Source records

┄┄┄┄┄┄

(** X19: The five sync handlers that return data always call their operation,
    whatever the query holds, with the parameters as the query gives
    them; getBlob answers with [application/octet-stream] and the four
    others with [application/vnd.ipld.car], and only when the operation
    succeeded. *)
Theorem sync_handlers_stream (c : pds.Context) :
  streams "application/octet-stream"
    (handleComAtprotoSyncGetBlob (pds.QueryParam c "cid") (pds.QueryParam c "did"))
    (HandleComAtprotoSyncGetBlob Out handle write_Stream c) /\
  streams "application/vnd.ipld.car"
    (handleComAtprotoSyncGetBlocks (pds.QueryParams_at c "cids") (pds.QueryParam c "did"))
    (HandleComAtprotoSyncGetBlocks Out handle write_Stream c) /\
  streams "application/vnd.ipld.car"
    (handleComAtprotoSyncGetCheckout (pds.QueryParam c "did"))
    (HandleComAtprotoSyncGetCheckout Out handle write_Stream c) /\
  streams "application/vnd.ipld.car"
    (handleComAtprotoSyncGetRecord
       (pds.QueryParam c "collection") (pds.QueryParam c "commit")
       (pds.QueryParam c "did") (pds.QueryParam c "rkey"))
    (HandleComAtprotoSyncGetRecord Out handle write_Stream c) /\
  streams "application/vnd.ipld.car"
    (handleComAtprotoSyncGetRepo (pds.QueryParam c "did") (pds.QueryParam c "since"))
    (HandleComAtprotoSyncGetRepo Out handle write_Stream c).
Proof. repeat split; apply invoke_then_Stream. Qed.

End Server.

(** [GET /xrpc/com.atproto.server.getAccountInviteCodes?includeUsed=0] *)
Definition unused_codes_request : pds.Context :=
  {| pds.QueryParams := {[ "includeUsed" := ["0"] ]} |}.

Example getAccountInviteCodes_unused :
  HandleComAtprotoServerGetAccountInviteCodes unit (fun _ => inr tt) (fun _ _ => None)
    unused_codes_request
  = ([Handled (handleComAtprotoServerGetAccountInviteCodes true false); WroteJSON 200 tt],
     inr tt).
Proof. vm_compute. reflexivity. Qed.

Example getAccountInviteCodes_yes :
  HandleComAtprotoServerGetAccountInviteCodes unit (fun _ => inr tt) (fun _ _ => None)
    {| pds.QueryParams := {[ "createAvailable" := ["yes"] ]} |}
  = ([], inl (NumError "ParseBool" "yes" "invalid syntax")).
Proof. vm_compute. reflexivity. Qed.

End pds_stubs_facts.

(** * The request of [GraphGetListBlocks] *)

Module bsky_facts.

Import bsky.

Section Client.

Variable ListView : Type.
Variable Do : xrpc.Request -> error + GraphGetListBlocks_Output ListView.

(** The request [GraphGetListBlocks] builds. *)
Lemma GraphGetListBlocks_calls (cursor : string) (limit : Z) :
  fst (GraphGetListBlocks ListView Do cursor limit) =
  [{| xrpc.kind := xrpc.Query; xrpc.inpenc := "";
      xrpc.method := "app.bsky.graph.getListBlocks";
      xrpc.params := <["cursor" := xrpc.ParamString cursor]>
                       (<["limit" := xrpc.ParamInt64 limit]> ∅);
      xrpc.bodyobj := None |}].
Proof. unfold GraphGetListBlocks. cbv zeta. destruct (Do _); reflexivity. Qed.

(** X20: [GraphGetListBlocks] makes one request, a query without a body to
    [app.bsky.graph.getListBlocks] whose parameters are the cursor and
    the limit and nothing else, also when the cursor is empty or the
    limit is zero; it returns the output exactly when [Do] succeeds and
    the error of [Do] otherwise, never both; and different arguments
    give different requests. *)
Theorem GraphGetListBlocks_request (cursor : string) (limit : Z) :
  exists req,
    fst (GraphGetListBlocks ListView Do cursor limit) = [req] /\
    xrpc.kind req = xrpc.Query /\
    xrpc.inpenc req = "" /\
    xrpc.method req = "app.bsky.graph.getListBlocks" /\
    xrpc.bodyobj req = None /\
    xrpc.params req !! "cursor" = Some (xrpc.ParamString cursor) /\
    xrpc.params req !! "limit" = Some (xrpc.ParamInt64 limit) /\
    dom (xrpc.params req) = {[ "cursor"; "limit" ]} /\
    snd (GraphGetListBlocks ListView Do cursor limit) =
      match Do req with
      | inl err => (None, Some err)
      | inr out => (Some out, None)
      end /\
    (forall cursor' limit',
        fst (GraphGetListBlocks ListView Do cursor' limit') = [req] ->
        cursor' = cursor /\ limit' = limit).
Proof.
  eexists. split; [apply GraphGetListBlocks_calls|].
  cbn [xrpc.kind xrpc.inpenc xrpc.method xrpc.bodyobj xrpc.params].
  split; [reflexivity|]. split; [reflexivity|]. split; [reflexivity|].
  split; [reflexivity|].
  split; [apply lookup_insert_eq|].
  split; [rewrite lookup_insert_ne by done; apply lookup_insert_eq|].
  split; [rewrite !dom_insert_L, dom_empty_L; set_solver|].
  split; [unfold GraphGetListBlocks; cbv zeta; destruct (Do _); reflexivity|].
  intros cursor' limit' Heq. rewrite GraphGetListBlocks_calls in Heq.
  apply (f_equal (fun l => match l with r :: _ => xrpc.params r | [] => ∅ end)) in Heq.
  cbn [xrpc.params] in Heq.
  pose proof (f_equal (fun m : gmap string xrpc.Param => m !! "cursor") Heq) as Hc.
  pose proof (f_equal (fun m : gmap string xrpc.Param => m !! "limit") Heq) as Hl.
  cbn beta in Hc, Hl.
  rewrite !lookup_insert_eq in Hc.
  rewrite !(lookup_insert_ne _ "cursor" "limit"), !lookup_insert_eq in Hl by done.
  split; congruence.
Qed.

End Client.

End bsky_facts.
(** * Wotanxx: the Windows service controller [wotan::winService]

    A shallow embedding of [src/application/service/winService.cpp] and the
    properties of its service control state machine.

    The class keeps one [SERVICE_STATUS] structure, reports it to the
    service control manager (SCM) through [::SetServiceStatus], and
    forwards control codes to the lifecycle callbacks [onStart], [onStop],
    [onPause], [onContinue] and [onShutdown], which may throw.  The
    embedding is an exception monad over the process state that also
    collects the operating-system calls made, in order. *)

From Stdlib Require Import ZArith List String Ascii Bool Lia.
Import ListNotations.
Local Open Scope Z_scope.

(** ** Machine integers and platform constants *)

(** [DWORD] is a 32-bit unsigned integer, [WORD] a 16-bit one; handles and
    [BOOL] are integers as well ([NULL] and [FALSE] are 0). *)
Definition DWORD := Z.
Definition WORD := Z.
Definition HANDLE := Z.
Definition BOOL := Z.

Definition NULL : HANDLE := 0.

(** Unsigned 32-bit wrap-around, as [dwCheckPoint++] has it. *)
Definition wrap32 (z : Z) : DWORD := z mod 2 ^ 32.

(** [if (f)] on a [BOOL]. *)
Definition truthy (f : BOOL) : bool := negb (f =? 0).

(** Values of the Windows SDK headers (winsvc.h, winnt.h, winerror.h). *)
Definition SERVICE_STOPPED : DWORD := 1.
Definition SERVICE_START_PENDING : DWORD := 2.
Definition SERVICE_STOP_PENDING : DWORD := 3.
Definition SERVICE_RUNNING : DWORD := 4.
Definition SERVICE_CONTINUE_PENDING : DWORD := 5.
Definition SERVICE_PAUSE_PENDING : DWORD := 6.
Definition SERVICE_PAUSED : DWORD := 7.

Definition SERVICE_CONTROL_STOP : DWORD := 1.
Definition SERVICE_CONTROL_PAUSE : DWORD := 2.
Definition SERVICE_CONTROL_CONTINUE : DWORD := 3.
Definition SERVICE_CONTROL_INTERROGATE : DWORD := 4.
Definition SERVICE_CONTROL_SHUTDOWN : DWORD := 5.

Definition SERVICE_ACCEPT_STOP : DWORD := 1.
Definition SERVICE_ACCEPT_PAUSE_CONTINUE : DWORD := 2.
Definition SERVICE_ACCEPT_SHUTDOWN : DWORD := 4.

Definition SERVICE_WIN32_OWN_PROCESS : DWORD := 16.
Definition NO_ERROR : DWORD := 0.
Definition EVENTLOG_ERROR_TYPE : WORD := 1.
(** * budget-api: a shallow embedding of the models, serializers and views

    The relational store behind the Django ORM is modelled as five tables
    of rows with integer primary keys and one sequence per table.  Model
    methods, serializer hooks and view methods are functions over that
    store; code that can raise runs in a small state-and-exception monad
    whose state survives an exception (the ORM autocommits every
    statement). *)

From Stdlib Require Import ZArith Ascii String List Bool Lia Permutation.
From Stdlib Require DecimalString.
Import ListNotations.
Open Scope Z_scope.

(** ** Values *)

(** [DecimalField(max_digits=20, decimal_places=2)]: an exact fixed-point
    number with two decimal places, kept as its count of hundredths. *)
Definition Decimal := Z.

(** [dec u c] is the decimal literal [u.c], e.g. [dec 5 50] is 5.50. *)
Definition dec (units cents : Z) : Decimal := units * 100 + cents.

(** [Decimal(0)] *)
Definition Decimal_0 : Decimal := 0.

(** An authenticated [auth.User] as the views see it in [request.user]. *)
Record User := mkUser { user_pk : Z; is_staff : bool }.

(** Python indexing of a sequence: negative indices count from the end,
    anything else out of range raises [IndexError] (here [None]). *)
Definition py_index {A : Type} (l : list A) (i : Z) : option A :=
  let n := Z.of_nat (List.length l) in
  if (0 <=? i) && (i <? n) then nth_error l (Z.to_nat i)
  else if (- n <=? i) && (i <? 0) then nth_error l (Z.to_nat (i + n))
  else None.

(** [enumerate(l)] *)
Fixpoint enumerate_from {A : Type} (i : Z) (l : list A) : list (Z * A) :=
  match l with
  | [] => []
  | x :: r => (i, x) :: enumerate_from (i + 1) r
  end.

Definition enumerate {A : Type} (l : list A) : list (Z * A) := enumerate_from 0 l.

(** ** Python strings

    A [string] holds the UTF-8 bytes of a Python [str]. *)

(** The code points that [str.strip()] takes for whitespace, as UTF-8:
    one byte for U+0009..U+000D and U+001C..U+0020, two bytes for U+0085
    and U+00A0, three bytes for U+1680, U+2000..U+200A, U+2028, U+2029,
    U+202F, U+205F and U+3000. *)
Definition space1 (a : ascii) : bool :=
  let n := N_of_ascii a in
  (((9 <=? n) && (n <=? 13)) || ((28 <=? n) && (n <=? 32)))%N.

Definition space2 (a b : ascii) : bool :=
  let m := N_of_ascii a in
  let n := N_of_ascii b in
  ((m =? 194) && ((n =? 133) || (n =? 160)))%N.

Definition space3 (a b c : ascii) : bool :=
  let l := N_of_ascii a in
  let m := N_of_ascii b in
  let n := N_of_ascii c in
  (((l =? 225) && (m =? 154) && (n =? 128))
   || ((l =? 226) && (m =? 128)
       && (((128 <=? n) && (n <=? 138)) || (n =? 168) || (n =? 169) || (n =? 175)))
   || ((l =? 226) && (m =? 129) && (n =? 159))
   || ((l =? 227) && (m =? 128) && (n =? 128)))%N.

(** The bytes without their leading whitespace; with [backwards] the
    list is a text read from its end, and what goes is the trailing
    whitespace of that text. *)
Fixpoint strip_front (backwards : bool) (s : list ascii) : list ascii :=
  match s with
  | [] => s
  | a :: r =>
      if space1 a then strip_front backwards r
      else
        match r with
        | [] => s
        | b :: r2 =>
            if (if backwards then space2 b a else space2 a b)
            then strip_front backwards r2
            else
              match r2 with
              | [] => s
              | c :: r3 =>
                  if (if backwards then space3 c b a else space3 a b c)
                  then strip_front backwards r3
                  else s
              end
        end
  end.

(** [s.strip()] *)
Definition str_strip (s : string) : string :=
  string_of_list_ascii
    (rev (strip_front true (rev (strip_front false (list_ascii_of_string s))))).

(** [len(s)]: the code points of [s], which are its bytes other than
    the continuation bytes 0x80..0xBF. *)
Definition len (s : string) : Z :=
  Z.of_nat
    (List.length
       (filter (fun a => negb ((128 <=? N_of_ascii a) && (N_of_ascii a <? 192))%N)
          (list_ascii_of_string s))).

(** The test of Django's [ProhibitNullCharactersValidator]: a NUL in [s]. *)
Definition has_null_character (s : string) : bool :=
  existsb (fun a => (N_of_ascii a =? 0)%N) (list_ascii_of_string s).

(** [str(n)] of an integer. *)
Definition str_of_int (n : Z) : string :=
  DecimalString.NilZero.string_of_int (Z.to_int n).

(** The double quote, as a string. *)
Definition quote : string := String (ascii_of_N 34) EmptyString.

(** rest_framework's [CharField.run_validation] of a required field with
    the defaults [trim_whitespace=True] and [allow_blank=False]: a value
    that is empty once stripped is refused as blank; otherwise
    [to_internal_value] strips it and the validators run on the stripped
    value, [MaxLengthValidator] where the field has a [max_length], then
    [ProhibitNullCharactersValidator].  [None] is a field left out of the
    request; [inl] holds the messages of the [ValidationError]. *)
Definition CharField_run_validation (max_length : option Z) (data : option string)
  : list string + string :=
  match data with
  | None => inl ["This field is required."%string]
  | Some v =>
      let value := str_strip v in
      if String.eqb value "" then inl ["This field may not be blank."%string]
      else
        let too_long :=
          match max_length with
          | Some n =>
              if n <? len value
              then [("Ensure this field has no more than " ++ str_of_int n
                     ++ " characters.")%string]
              else []
          | None => []
          end in
        let null_characters :=
          if has_null_character value
          then ["Null characters are not allowed."%string]
          else [] in
        match too_long ++ null_characters with
        | [] => inr value
        | messages => inl messages
        end
  end.

(** What a [CharField] without [max_length] refuses: a text left out,
    empty once stripped, or holding a NUL. *)
Definition bad_text (data : option string) : Prop :=
  data = None
  \/ exists raw, data = Some raw
                 /\ (str_strip raw = ""%string
                     \/ has_null_character (str_strip raw) = true).

(** ** budapp/models.py: the rows *)

Module Budget.

Record t := mk { pk : Z; month : string; year : Z; owner : Z }.

Definition MONTH_CHOICES : list (string * string) :=
  [ ("JAN", "January"); ("FEB", "February"); ("MAR", "March");
    ("APR", "April"); ("MAY", "May"); ("JUN", "June");
    ("JUL", "July"); ("AUG", "August"); ("SEP", "September");
    ("OCT", "October"); ("NOV", "November"); ("DEC", "December") ]%string.

(** [{choice[0]: index for index, choice in enumerate(MONTH_CHOICES)}];
    [MONTH_LOOKUP m = None] is the [KeyError] of [MONTH_LOOKUP[m]]. *)
Definition MONTH_LOOKUP (m : string) : option Z :=
  match find (fun ic => String.eqb (fst (snd ic)) m)
             (rev (enumerate MONTH_CHOICES)) with
  | Some ic => Some (fst ic)
  | None => None
  end.

(** [Budget.get_previous_month] (static method). *)
Definition get_previous_month (month_idx year : Z) : Z * Z :=
  let month_idx := month_idx - 1 in
  if month_idx <? 0 then (11, year - 1) else (month_idx, year).
(** * HotStuff: crypto cache, carousel leader rotation and the twins simulator

    A shallow embedding of

    - [crypto/cache.go]: the LRU cache in front of a [consensus.CryptoBase],
    - [leaderrotation/carousel.go]: reputation-based leader election,
    - [twins/network.go], [twins/scenario.go]: the drop decision of the
      simulated network and the commit check run after a scenario,

    together with the properties stated about them. *)

From Stdlib Require Import ZArith Lia.
From Stdlib.Strings Require Import Byte.
From stdpp Require Import base decidable countable option list sorting gmap sets fin_sets fin_maps pretty.

#[local] Open Scope Z_scope.

(** ** Go values shared by the modules *)

(** [[]byte] and the Go [string]s built from them are byte sequences. *)
Abbreviation bytes := (list byte).

#[global] Instance byte_eq_dec : EqDecision byte := Byte.byte_eq_dec.
#[global] Instance byte_countable : Countable byte :=
  inj_countable Byte.to_N Byte.of_N Byte.of_to_N.

(** [hotstuff.ID] is a [uint32]; [consensus.View] is a [uint64]. *)
Abbreviation ID := N.

(** A computation that may panic: [None] is a Go run-time panic. *)
Module GoM.

Definition M (S A : Type) : Type := S -> option (A * S).

Definition ret {S A} (a : A) : M S A := fun s => Some (a, s).
Definition bind {S A B} (m : M S A) (k : A -> M S B) : M S B :=
  fun s => match m s with
           | Some (a, s') => k a s'
           | None => None
           end.
Definition get {S} : M S S := fun s => Some (s, s).
Definition put {S} (s : S) : M S unit := fun _ => Some (tt, s).
Definition modify {S} (f : S -> S) : M S unit := fun s => Some (tt, f s).
Definition panic {S A} : M S A := fun _ => None.

End GoM.

#[global] Instance GoM_ret {S} : MRet (GoM.M S) := @GoM.ret S.
#[global] Instance GoM_bind {S} : MBind (GoM.M S) := fun A B k m => GoM.bind m k.

(** ** [crypto/cache.go] *)
Module Cache.

(** *** [container/list] as used by the cache

    [accessOrder] is a doubly linked list of keys, most recently used at the
    front.  [entries] maps a key to the list element that carries it, so an
    element is identified here by its key. *)

Fixpoint list_Remove (key : bytes) (l : list bytes) : list bytes :=
  match l with
  | [] => []
  | x :: l' => if decide (x = key) then l' else x :: list_Remove key l'
  end.

Definition list_MoveToFront (key : bytes) (l : list bytes) : list bytes :=
  key :: list_Remove key l.

Definition list_PushFront (key : bytes) (l : list bytes) : list bytes := key :: l.

(** [l.Remove(l.Back())]: the removed value and the rest; [None] when the list
    is empty ([Back] is [nil] and [Remove] dereferences it). *)
Definition list_RemoveBack (l : list bytes) : option (bytes * list bytes) :=
  match last l with
  | Some key => Some (key, removelast l)
  | None => None
  end.

(** *** [crypto/sha256] and slices

    [sha256_New()] is a running hash, modelled by the bytes written so far;
    the digest function itself is a parameter of the development. *)
Definition hasher := bytes.
Definition sha256_New : hasher := [].
Definition hasher_Write (h : hasher) (p : bytes) : hasher := h ++ p.

(** [append(s, xs...)] where [s = arr[:n]] is a slice over the whole backing
    array [arr]: the bytes are written in place when they fit in the capacity
    that is left, otherwise a fresh array is allocated and [arr] is untouched.
    Returns the resulting slice and the contents of [arr] afterwards. *)
Definition slice_append (arr : bytes) (n : nat) (xs : bytes) : bytes * bytes :=
  if decide (n + length xs <= length arr)%nat
  then (take n arr ++ xs, take n arr ++ xs ++ drop (n + length xs) arr)
  else (take n arr ++ xs, arr).

(** [consensus.Hash] is [[32]byte]; a [var hash consensus.Hash] is zeroed. *)
Definition zero_Hash : bytes := replicate 32 x00.

(** What the cache asks of the primitive it wraps (a [consensus.CryptoBase])
    and of a [consensus.QuorumSignature].  [Sign] may draw randomness, so it
    threads the primitive's state; [None] is a non-nil [err]. *)
Class CryptoBase (Sig Impl : Type) := {
  ToBytes : Sig -> bytes;
  impl_Sign : Impl -> bytes -> option Sig * Impl;
  impl_Verify : Sig -> bytes -> bool;
  impl_BatchVerify : Sig -> gmap N bytes -> bool;
}.

(** Calls that reach the primitive and what they returned, recorded to state
    which operations delegate. *)
Inductive call (Sig : Type) :=
| CallSign (message : bytes) (result : option Sig)
| CallVerify (signature : Sig) (message : bytes) (result : bool)
| CallBatchVerify (signature : Sig) (batch : gmap N bytes) (result : bool).
Arguments CallSign {Sig}.
Arguments CallVerify {Sig}.
Arguments CallBatchVerify {Sig}.

Record cache (Sig Impl : Type) := mkCache {
  impl : Impl;
  capacity : Z;
  entries : gset bytes;
  accessOrder : list bytes;
  calls : list (call Sig);
}.
Arguments mkCache {Sig Impl}.
Arguments impl {Sig Impl}.
Arguments capacity {Sig Impl}.
Arguments entries {Sig Impl}.
Arguments accessOrder {Sig Impl}.
Arguments calls {Sig Impl}.

Section Cache.
Context {Sig Impl : Type} `{CB : CryptoBase Sig Impl}.
Variable sha256_Sum256 : bytes -> bytes.

#[local] Abbreviation cache := (cache Sig Impl).
#[local] Abbreviation M := (GoM.M cache).

Definition NewCache (i : Impl) (cap : Z) : cache :=
  mkCache i cap ∅ [] [].

Definition set_order (f : list bytes -> list bytes) (c : cache) : cache :=
  mkCache (impl c) (capacity c) (entries c) (f (accessOrder c)) (calls c).
Definition set_entries (f : gset bytes -> gset bytes) (c : cache) : cache :=
  mkCache (impl c) (capacity c) (f (entries c)) (accessOrder c) (calls c).

Definition evict : M unit :=
  c ← GoM.get;
  if decide (Z.of_nat (size (entries c)) < capacity c) then mret tt
  else
    match list_RemoveBack (accessOrder c) with
    | None => GoM.panic
    | Some (key, rest) =>
        GoM.modify (set_order (fun _ => rest));;
        GoM.modify (set_entries (fun e => e ∖ {[key]}))
    end.

Definition insert (key : bytes) : M unit :=
  c ← GoM.get;
  if decide (key ∈ entries c) then
    GoM.modify (set_order (list_MoveToFront key))
  else
    evict;;
    GoM.modify (set_order (list_PushFront key));;
    GoM.modify (set_entries (fun e => {[key]} ∪ e)).

Definition check (key : bytes) : M bool :=
  c ← GoM.get;
  if decide (key ∈ entries c) then
    GoM.modify (set_order (list_MoveToFront key));;
    mret true
  else mret false.
(** * Event propagation core: recurrence arithmetic, publisher, idempotent
      consumers and reminder scheduling

    A shallow embedding of the Python services of the repository:

    - [backend/app/services/recurring.py] and [backend/app/services/reminder.py]
    - [services/chat-api/app/services/events.py], [.../services/reminder.py],
      [.../dapr/client.py], [.../dapr/idempotency.py]
    - [services/notification-service/app/handlers/reminder.py]
    - [services/audit-service/app/handlers/audit_log.py]
    - [services/recurring-task-service/app/handlers/task_completed.py]

    Python [str] values are modelled as byte strings restricted to ASCII,
    Python [int] as [Z], [dict] literals as JSON association lists, dataclasses
    as records.  Network calls, the clock, UUID generation and the database
    session are the effects of a small free monad ([Prog]); a program is run
    against an arbitrary environment that answers each effect.  Logging is not
    modelled. *)

From Stdlib Require Import ZArith List String Ascii Bool Lia QArith.
From Stdlib Require Import DecimalString DecimalPos.
Import ListNotations.

Set Warnings "-register-all".

#[local] Open Scope string_scope.
#[local] Open Scope Z_scope.

(** String concatenation, the [+] of Python and the pieces of an f-string. *)
Infix "+++" := String.append (at level 60, right associativity).

(* ================================================================== *)
(** ** Exceptions and fallible results *)

Inductive Exn : Type :=
| ValueError (msg : string)
| OverflowError (msg : string)
| TypeError (msg : string)
| AttributeError (msg : string)
| JSONDecodeError (msg : string)
| EventPublishError (msg : string)
| InvalidURL (msg : string).

Inductive Res (A : Type) : Type :=
| Ok (a : A)
| Err (e : Exn).
Arguments Ok {A} a.
Arguments Err {A} e.

Definition res_bind {A B} (r : Res A) (k : A -> Res B) : Res B :=
  match r with
  | Ok a => k a
  | Err e => Err e
  end.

┄┄┄┄┄┄

- Task directions:
The answer must consist of every line above that holds the string "without", copied exactly.

- Output for this task:
(** X20: [GraphGetListBlocks] makes one request, a query without a body to
(** The bytes without their leading whitespace; with [backwards] the
(** What a [CharField] without [max_length] refuses: a text left out,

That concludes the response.